Heures supplémentaires : l’employeur doit-il les payer alors qu’il a ordonné au salarié de ne pas les faire ?

La chambre sociale de la Cour de cassation vient de rendre une décision importante concernant le paiement d’heures supplémentaires effectuées sans autorisation de l’employeur. Elle considère que fait que l’employeur ait ordonné à un salarié de ne pas effectuer d’heures supplémentaires ne suffit pas à justifier que ces heures supplémentaires, effectuées malgré un contrordre exprès, soient payées.

L’arrêt rendu le 14 novembre 2018 fait référence à l’article L. 3171-4 du code du travail relatif aux éléments à fournir au juge pour lui permettre de contrôler la durée du travail. De texte indique notamment que « le juge forme sa conviction après avoir ordonné, en cas de besoin, toutes les mesures d’instruction qu’il estime utiles ». 

 

Heures supplémentaires : l’opposition de l’employeur à leur réalisation ne suffit pas toujours

L’affaire étudiée par le juge concerne un salarié engagé en tant que consultant qui a effectué des heures supplémentaires, à son initiative, pour réaliser ses missions chez les clients de l’entreprise. Il est avéré que l’employeur a, par courrier et par mail, signifié au salarié qu’il devait respecter la durée légale du travail de 35h par semaine et que sans accord préalable de l’employeur, ces heures supplémentaires ne peuvent pas être réalisées. Cependant, le salarié demande le paiement de ces heures supplémentaires qui ne lui ont pas été payées. 

Au vu des preuves écrites fournies par l’employeur, la cour d’appel a jugé que les heures supplémentaires n’ont pas à être payées au motif qu’elles n’ont pas été effectuées à la demande ou avec l’accord de l’employeur. 
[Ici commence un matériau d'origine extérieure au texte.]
(** Going on to [c], with another state or entry. *)
Lemma keep_put m' st n c :
  (∀ q, wakes q (t_pc x) → wakes q c) →
  (∀ q, t ∈ L q → queued q (t_pc x) → n = t_next x ∧ queued q c) →
  (st = t_state x ∨ st = TASK_RUNNING ∨ st = TASK_INTERRUPTIBLE) →
  let s' := put_task t (Task st (t_signal x) n c) s in
  task_inv s' L m' t (Task st (t_signal x) n c) → inv s' L m' ∧ others_still t s s'.
Proof.
  intros Hw Hq Hst s' Ht. pose proof Hi as [? ? ? ? ? ? ? ?]. eapply (keep s L m s' m' t x); try done. by left.
Qed.

Lemma keep_goto m' c :
  (∀ q, wakes q (t_pc x) → wakes q c) → (∀ q, queued q (t_pc x) → queued q c) →
  task_inv (goto t x c s) L m' t (Task (t_state x) (t_signal x) (t_next x) c) →
  inv (goto t x c s) L m' ∧ others_still t s (goto t x c s).
Proof. intros Hw Hq Ht. apply keep_put; [done| |by left|done]. intros q _ Hx'. split; [done|by apply Hq]. Qed.

Lemma goes_by s' L' m' : run1 s t = Ret s' → inv s' L' m' ∧ others_still t s s' → (critical (t_pc x) = true → m' = m - 1)%nat → goes.
Proof. intros E [H1 H2] H3. by exists s', L', m'. Qed.

Lemma here : task_inv s L m t x.
Proof. by apply Hi. Qed.

Lemma size_zero : data_size (s_pipe s) = 0 ∨ 0 < data_size (s_pipe s).
Proof. destruct (iv_pipe _ _ _ Hi). lia. Qed.

Lemma step_check c : t_pc x = RCheck c → goes.
Proof.
  intros Ec. pose proof here as Ht. unfold task_inv in Ht. rewrite Ec in Ht.
  eapply (goes_by _ L 4); [by rewrite run1_at, Ec| |by rewrite Ec]. apply keep_goto; [by rewrite Ec..|].
  destruct (Z.eqb_spec (data_size (s_pipe s)) 0); [|done]. simpl. split_and!; [apply Ht..|done|lia].
Qed.

Lemma step_open c : t_pc x = ROpen c → goes.
Proof.
  intros Ec. pose proof here as Ht. unfold task_inv in Ht. rewrite Ec in Ht.
  eapply (goes_by _ L (m - 1)); [by rewrite run1_at, Ec| |done]. apply keep_goto; [by rewrite Ec..|].
  destruct (Z.eqb_spec (write_open (s_pipe s)) 0); [done|]. cbn. split; [apply Ht|]. split; [by split; [apply Ht|]|lia].
Qed.

Lemma step_again c : t_pc x = RAgain c → goes.
Proof.
  intros Ec. pose proof here as Ht. unfold task_inv in Ht. rewrite Ec in Ht.
  eapply (goes_by _ L m); [by rewrite run1_at, Ec| |by rewrite Ec]. apply keep_goto; [by rewrite Ec..|]. by case_match.
Qed.

(** A step that also changes the pipe. *)
Lemma keep_pipe m' p c : (∀ q, ¬ queued q (t_pc x)) → (∀ q, ¬ wakes q (t_pc x)) →
  pipe_inv p → read_open p = read_open (s_pipe s) → 0 ≤ write_open p →
  (idle (s_pipe s) → idle p ∨ ∀ q, wakes q c) →
  let s' := put_pipe p (goto t x c s) in
  task_inv s' L m' t (Task (t_state x) (t_signal x) (t_next x) c) → inv s' L m' ∧ others_still t s s'.
Proof.
  intros Hq Hw Hp Hr Hwo Hid s' Ht. eapply (keep s L m s' m' t x); try done.
  - intros q Hq'. by destruct (Hw q).
  - intros q _ Hq'. by destruct (Hq q).
  - by left.
Qed.

Lemma step_take c : t_pc x = RTake c → goes.
Proof.
  intros Ec. pose proof here as Ht. unfold task_inv in Ht. rewrite Ec in Ht.
  destruct (pipe_take_spec c (s_pipe s) (iv_pipe _ _ _ Hi) Ht) as (p' & Ep & Hp' & Hcont & Er & Ew).
  eapply (goes_by _ L m); [by rewrite run1_at, Ec, Ep, bind_ret| |by rewrite Ec].
  apply keep_pipe; rewrite ?Ec, ?Ew; try done; [by intros q []..|apply Hi|].
  intros [Hd Hwo]. left. split; [|by rewrite Ew].
  pose proof (contents_length _ (iv_pipe _ _ _ Hi)) as Hl. pose proof (contents_length _ Hp') as Hl'.
  rewrite Hcont, length_drop in Hl'. lia.
Qed.

Lemma step_scan : t_pc x = PScan → goes.
Proof.
  intros Ec. eapply (goes_by _ L 4); [by rewrite run1_at, Ec| |by rewrite Ec]. apply keep_goto; [by rewrite Ec..|].
  destruct (Z.eqb_spec (pipe_poll_read POLLIN (s_pipe s)) 0) as [E|]; [|done]. cbn. split; [done|]. split; [|lia].
  revert E. unfold pipe_poll_read. change (negb (Z.land POLLIN POLLIN =? 0)) with true. cbn [andb].
  destruct size_zero as [Hd|Hd].
  - destruct (Z.eqb_spec (write_open (s_pipe s)) 0); [|by split]. rewrite Hd. done.
  - rewrite (proj2 (Z.ltb_lt _ _) Hd). by destruct (write_open _ =? 0).
Qed.

Lemma step_write bytes : t_pc x = WWrite bytes → goes.
Proof.
  intros Ec. pose proof here as Ht. unfold task_inv in Ht. rewrite Ec in Ht.
  destruct (pipe_write_spec bytes (Z.of_nat (length bytes)) (s_pipe s) (iv_pipe _ _ _ Hi)) as (p' & Ep & Hp' & Hcont & Er & Ew);
    [lia|done|apply Hi|].
  eapply (goes_by _ L m); [by rewrite run1_at, Ec, Ep, bind_ret| |by rewrite Ec].
  apply keep_pipe; rewrite ?Ec, ?Ew; try done; [by intros q []..|apply Hi| |by case_match].
  intros [Hd Hwo]. destruct (Z.leb_spec (Z.min (Z.of_nat (length bytes)) (PIPE_BUFFER_SIZE - data_size (s_pipe s))) 0) as [Hn|Hn].
  - left. split; [|by rewrite Ew]. pose proof (contents_length _ (iv_pipe _ _ _ Hi)) as Hl. pose proof (contents_length _ Hp') as Hl'.
    rewrite Hcont, length_app, length_take in Hl'. lia.
  - right. intros q. by right.
Qed.

Lemma step_close : t_pc x = WClose → goes.
Proof.
  intros Ec. pose proof (iv_writers _ _ _ Hi) as Hwo. pose proof (iv_pipe _ _ _ Hi) as [? ? ? ?].
  eapply (goes_by _ L m); [by rewrite run1_at, Ec| |by rewrite Ec].
  apply keep_pipe; rewrite ?Ec; try done; [by intros q []..| | |unfold task_inv; cbn [t_pc]; by destruct (_ && _)].
  - cbn. destruct (Z.ltb_spec 0 (write_open (s_pipe s))); lia.
  - intros [Hd Hne]. cbn. destruct (Z.ltb_spec 0 (write_open (s_pipe s))); [|lia]. cbn [andb].
    destruct (Z.eqb_spec (write_open (s_pipe s) - 1) 0); [right; intros q; by right|left; by split].
Qed.

Lemma in_queue q : t ∈ L q → queued q (t_pc x).
Proof. intros Hin. destruct (iv_queued _ _ _ Hi q t Hin) as (x' & Hx' & Hq). by simplify_eq. Qed.

Lemma step_link k : t_pc x = Link k → goes.
Proof.
  intros Ec. pose proof here as Ht. unfold task_inv in Ht. rewrite Ec in Ht. destruct Ht as (Hk & Hid & Hm).
  eapply (goes_by _ L (m - 1)); [by rewrite run1_at, Ec| |done]. apply keep_put; rewrite ?Ec; [by intros q []|done|by left|].
  cbn. split; [done|]. split; [done|]. split; [by destruct k|lia].
Qed.

Definition with_queue (q : queue) (l : list nat) (q' : queue) : list nat :=
  match q, q' with QRead, QRead | QPoll, QPoll => l | _, _ => L q' end.

Lemma with_queue_eq q l : with_queue q l q = l.
Proof using. by destruct q. Qed.
Lemma with_queue_ne q q' l : q' ≠ q → with_queue q l q' = L q'.
Proof using. by destruct q, q'. Qed.

Lemma wq_set q h s0 : wq q (set_wq q h s0) = h.
Proof using. by destruct q. Qed.
Lemma wq_set_ne q q' h s0 : q' ≠ q → wq q' (set_wq q h s0) = wq q' s0.
Proof using. by destruct q, q'. Qed.

(** A step that changes the queue [q] to [l] and task [t] to [y]. *)
Lemma keep_queue m' s' q l y :
  tasks s' !! t = Some y → others_still t s s' → s_pipe s' = s_pipe s →
  (∀ q', wakes q' (t_pc x) → wakes q' (t_pc y) ∨ with_queue q l q' = []) →
  (∀ q', q' ≠ q → wq q' s' = wq q' s) → (∀ u, u ≠ t → u ∉ L q → next_of s' u = next_of s u) →
  (∀ q', q' ≠ q → t ∉ L q') →
  entries s' (wq q s') l → NoDup l →
  (∀ u, u ≠ t → u ∈ l → u ∈ L q) → (t ∈ l → queued q (t_pc y)) →
  (∀ u, u ≠ t → u ∈ L q → u ∈ l ∨ awake s' u) →
  (t_state y = t_state x ∨ t_state y = TASK_RUNNING ∨ t_state y = TASK_INTERRUPTIBLE) →
  task_inv s' (with_queue q l) m' t y → inv s' (with_queue q l) m' ∧ others_still t s s'.
Proof.
  intros Hy Hst Ep Hw Hq Hn Ht Hc Hnd Hl Htq Hlq Hys Hti. split; [|done].
  assert (∀ q' u, q' ≠ q → u ∈ L q' → u ∉ L q) as Hdisj.
  { intros q' u Hne H1 H2. destruct (iv_queued _ _ _ Hi _ _ H1) as (z & Hz & Hq1).
    destruct (iv_queued _ _ _ Hi _ _ H2) as (z' & Hz' & Hq2). simplify_eq. destruct (t_pc z); simpl in *; congruence. }
  eapply (frame s L m s' _ m' t x y); rewrite ?Ep; try done; [apply Hi..|by left| | | | |]; intros q';
    (destruct (decide (q' = q)) as [->|Hne]; [rewrite ?with_queue_eq; try done|rewrite ?with_queue_ne by done]).
  - rewrite Hq by done. eapply entries_frame; [|apply Hi]. intros u Hu. apply Hn; [intros ->; by eapply Ht|by eapply Hdisj].
  - apply Hi.
  - done.
  - intros Hin. by destruct (Ht q').
  - intros u _ Hin. by left.
Qed.

Lemma step_push k : t_pc x = Push k → goes.
Proof.
  intros Ec. pose proof here as Ht. unfold task_inv in Ht. rewrite Ec in Ht. destruct Ht as (Hk & Hid & Hn & Hm).
  assert (∀ q, t ∉ L q) as Hnot by (intros q Hin; apply in_queue in Hin; by rewrite Ec in Hin).
  set (y := Task (t_state x) (t_signal x) (t_next x) (SetState k)).
  set (s' := set_wq (queue_of k) (Some t) (put_task t y s)).
  assert (tasks s' = <[t := y]> (tasks s)) as Et by (unfold s'; by destruct k).
  assert (tasks s' !! t = Some y) as Hy by (rewrite Et; apply list_lookup_insert_eq; by eapply lookup_lt_Some).
  assert (∀ u, u ≠ t → tasks s' !! u = tasks s !! u) as Hu by (intros u Hne; by rewrite Et, list_lookup_insert_ne).
  eapply (goes_by s' _ (m - 1)); [by rewrite run1_at, Ec| |done].
  apply (keep_queue (m - 1) s' (queue_of k) (t :: L (queue_of k)) y); try done.
  - intros u Hne. rewrite Hu by done. destruct (tasks s !! u); constructor. split; [done|by left].
  - unfold s'. by destruct k.
  - by rewrite Ec.
  - intros q Hq. unfold s'. rewrite wq_set_ne by done. done.
  - intros u Hne _. unfold next_of. by rewrite Hu.
  - unfold s'. rewrite wq_set. fold s'. split; [done|]. exists (wq (queue_of k) s). split; [unfold next_of; by rewrite Hy|].
    eapply entries_frame; [|apply Hi]. intros u Hin. unfold next_of. rewrite Hu; [done|]. intros ->. by eapply Hnot.
  - apply NoDup_cons. split; [done|apply Hi].
  - intros u Hne [->|]%elem_of_cons; done.
  - intros u _ Hin. left. by right.
  - by left.
  - cbn. rewrite with_queue_eq. assert (s_pipe s' = s_pipe s) as -> by (unfold s'; by destruct k).
    split; [done|]. split; [done|]. split; [by left|lia].
Qed.

Lemma step_set k : t_pc x = SetState k → goes.
Proof.
  intros Ec. pose proof here as Ht. unfold task_inv in Ht. rewrite Ec in Ht. destruct Ht as (Hk & Hid & Hin & Hm).
  eapply (goes_by _ L (m - 1)); [by rewrite run1_at, Ec| |done]. apply keep_put; rewrite ?Ec; [done|done|by auto|].
  cbn. split; [done|]. intros _. split; [done|by left].
Qed.

Lemma pending_put q y : (∀ q, wakes q (t_pc x) → False) → pending q s → pending q (put_task t y s).
Proof using Hx.
  intros Hw (v & z & Hv & Hz). exists v, z. split; [|done]. cbn. rewrite list_lookup_insert_ne; [done|].
  intros <-. simplify_eq. by eapply Hw.
Qed.

Lemma step_spin k : t_pc x = Spin k → goes.
Proof.
  intros Ec. pose proof here as Ht. unfold task_inv in Ht. rewrite Ec in Ht. destruct Ht as (Hk & Hs).
  eapply (goes_by _ L m); [by rewrite run1_at, Ec| |by rewrite Ec]. apply keep_goto; rewrite ?Ec; [done|by case_match|].
  case_match; [|done]. cbn. split; [done|]. intros Hint. destruct (Hs Hint) as [Hin Hor]. split; [done|].
  destruct Hor; [by left|]. right. apply pending_put; [by rewrite Ec|done].
Qed.

Lemma step_signal k : t_pc x = Signal k → goes.
Proof.
  intros Ec. pose proof here as Ht. unfold task_inv in Ht. rewrite Ec in Ht. destruct Ht as (Hk & Hs).
  destruct (t_signal x) eqn:Es.
  - eapply (goes_by _ L m); [by rewrite run1_at, Ec; cbn; rewrite Es| |by rewrite Ec].
    rewrite <-Es. apply keep_put; rewrite ?Ec; [done|done|by auto|done].
  - eapply (goes_by _ L m); [by rewrite run1_at, Ec; cbn; rewrite Es| |by rewrite Ec].
    apply keep_goto; rewrite ?Ec; [done|done|]. cbn. split; [done|]. intros Hint. destruct (Hs Hint) as [Hin Hor].
    split; [done|]. destruct Hor; [by left|]. right. apply pending_put; [by rewrite Ec|done].
Qed.

Lemma list_split k l1 l2 : L (queue_of k) = l1 ++ l2 → deref (queue_of k) (last l1) s = Ret (list.head l2).
Proof. intros El. apply entries_deref. rewrite <-El. apply Hi. Qed.

Lemma next_in q u : u ∈ L q → ∃ n, next_of s u = Some n.
Proof.
  intros Hin. pose proof (iv_chain _ _ _ Hi q) as Hc. revert Hc. generalize (wq q s).
  induction (L q) as [|v l IH]; [by apply elem_of_nil in Hin|]. intros h [_ (n & Hn & Hc)].
  apply elem_of_cons in Hin as [->|Hin]; [by exists n|]. by eapply IH.
Qed.

(** The search for the entry, which has passed the entries [l1]. *)
Lemma step_find_at m' k l1 l2 : t_pc x = Find k (last l1) → waiter_ok k → L (queue_of k) = l1 ++ l2 → t ∉ l1 →
  (length l2 ≤ m')%nat → (critical (t_pc x) = true → m' = m - 1)%nat → goes.
Proof.
  intros Ec Hk El Hnot Hlen Hm. pose proof (list_split k l1 l2 El) as Hd.
  assert (run1 s t = sleep_on s t x (Find k (last l1))) as Er by by rewrite run1_at, Ec.
  cbn [sleep_on] in Er. rewrite Hd, bind_ret in Er. destruct l2 as [|u l2]; cbn [list.head] in Er.
  - unfold leave, get_task in Er. rewrite Hx in Er. cbn [or_fault] in Er. rewrite bind_ret in Er.
    eapply (goes_by _ L m'); [done| |done]. apply keep_put; rewrite ?Ec; [done| |by left|by destruct k].
    intros q Hin Hq. simpl in Hq. subst q. rewrite El, app_nil_r in Hin. done.
  - destruct (next_in (queue_of k) u) as [n Hn]; [rewrite El; set_solver|].
    rewrite (next_spec _ _ _ Hn), bind_ret in Er. eapply (goes_by _ L m'); [done| |done].
    destruct (Nat.eqb_spec u t) as [->|Hne]; apply keep_goto; rewrite ?Ec; try done; cbn; (split; [done|]).
    + exists l1, l2. cbn in Hlen. split; [done|]. split; [done|lia].
    + exists (l1 ++ [u]), l2. rewrite <-app_assoc. split; [done|]. rewrite last_snoc. split; [done|]. cbn in Hlen.
      split; [set_solver|lia].
Qed.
La chambre sociale de la Cour de cassation estime que le raisonnement de la cour d’appel n’est pas suffisamment poussé. En effet, pour justifier que les heures supplémentaires n’ont pas à être payées par l’employeur, il ne suffit pas de démontrer que ce dernier n’a pas donné son accord préalable à leur réalisation. En plus de cela, le juge doit chercher si les heures supplémentaires effectuées ont été « rendues nécessaires à la réalisation des tâches confiées au salarié ». 

On peut en déduire que les heures supplémentaires réalisées sans autorisation préalable de l’employeur mais nécessaires à la réalisation de la tâche confiée devraient être payées par l’employeur.